Check each line of the entries for "parts" and report the ones that have it.

━━ Records shown ━━

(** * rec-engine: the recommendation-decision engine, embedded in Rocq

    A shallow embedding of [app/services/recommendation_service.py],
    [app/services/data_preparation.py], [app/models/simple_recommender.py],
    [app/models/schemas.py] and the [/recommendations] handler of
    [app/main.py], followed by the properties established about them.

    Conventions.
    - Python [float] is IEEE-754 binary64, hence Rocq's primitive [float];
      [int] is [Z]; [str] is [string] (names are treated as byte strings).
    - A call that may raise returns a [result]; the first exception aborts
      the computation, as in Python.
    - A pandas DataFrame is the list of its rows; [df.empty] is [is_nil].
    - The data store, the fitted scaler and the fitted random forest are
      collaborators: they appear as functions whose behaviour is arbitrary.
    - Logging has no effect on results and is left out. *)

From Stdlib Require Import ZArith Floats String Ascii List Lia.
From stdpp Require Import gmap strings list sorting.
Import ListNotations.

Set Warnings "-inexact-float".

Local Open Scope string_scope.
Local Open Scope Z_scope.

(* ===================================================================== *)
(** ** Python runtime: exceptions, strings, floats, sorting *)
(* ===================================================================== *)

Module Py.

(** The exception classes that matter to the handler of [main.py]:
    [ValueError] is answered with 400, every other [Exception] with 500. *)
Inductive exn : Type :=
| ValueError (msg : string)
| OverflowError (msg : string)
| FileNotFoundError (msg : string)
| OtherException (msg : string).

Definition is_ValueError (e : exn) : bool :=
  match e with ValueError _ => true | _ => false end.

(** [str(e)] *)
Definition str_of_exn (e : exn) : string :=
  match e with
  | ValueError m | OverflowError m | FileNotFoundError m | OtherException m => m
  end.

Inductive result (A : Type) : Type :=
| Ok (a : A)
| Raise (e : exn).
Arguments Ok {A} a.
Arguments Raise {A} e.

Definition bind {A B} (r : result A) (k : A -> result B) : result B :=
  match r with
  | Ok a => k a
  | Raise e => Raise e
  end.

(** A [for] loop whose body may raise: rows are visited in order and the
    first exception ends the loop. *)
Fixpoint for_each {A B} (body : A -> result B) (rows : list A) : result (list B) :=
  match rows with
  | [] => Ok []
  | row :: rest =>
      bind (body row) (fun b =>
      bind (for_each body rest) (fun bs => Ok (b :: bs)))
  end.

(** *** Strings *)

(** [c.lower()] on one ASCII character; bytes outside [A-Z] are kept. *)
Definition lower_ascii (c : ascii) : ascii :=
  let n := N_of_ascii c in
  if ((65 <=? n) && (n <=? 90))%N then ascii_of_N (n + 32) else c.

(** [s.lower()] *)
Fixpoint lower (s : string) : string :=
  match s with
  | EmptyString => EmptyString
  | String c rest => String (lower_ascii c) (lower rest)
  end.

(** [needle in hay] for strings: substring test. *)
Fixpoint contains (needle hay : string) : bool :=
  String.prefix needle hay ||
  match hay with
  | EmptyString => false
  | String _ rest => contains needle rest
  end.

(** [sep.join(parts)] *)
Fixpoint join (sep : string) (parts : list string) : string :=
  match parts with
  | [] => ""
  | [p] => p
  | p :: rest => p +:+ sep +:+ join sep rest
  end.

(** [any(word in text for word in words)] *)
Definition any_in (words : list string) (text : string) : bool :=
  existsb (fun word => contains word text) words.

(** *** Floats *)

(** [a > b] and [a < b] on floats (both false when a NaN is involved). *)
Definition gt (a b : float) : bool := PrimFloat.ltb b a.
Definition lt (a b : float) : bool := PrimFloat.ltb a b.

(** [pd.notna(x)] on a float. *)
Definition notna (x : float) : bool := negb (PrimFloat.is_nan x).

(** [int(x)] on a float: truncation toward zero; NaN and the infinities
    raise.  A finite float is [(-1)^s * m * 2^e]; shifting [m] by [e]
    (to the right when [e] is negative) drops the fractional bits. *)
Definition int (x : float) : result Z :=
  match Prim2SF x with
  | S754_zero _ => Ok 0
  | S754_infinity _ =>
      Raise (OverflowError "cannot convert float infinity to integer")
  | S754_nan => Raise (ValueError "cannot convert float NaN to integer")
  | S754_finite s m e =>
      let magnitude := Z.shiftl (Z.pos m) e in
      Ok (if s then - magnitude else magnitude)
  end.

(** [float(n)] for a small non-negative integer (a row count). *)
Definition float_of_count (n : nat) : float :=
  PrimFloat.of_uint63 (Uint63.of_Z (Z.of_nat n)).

━━━

Reply =
(** [sep.join(parts)] *)
Fixpoint join (sep : string) (parts : list string) : string :=
  match parts with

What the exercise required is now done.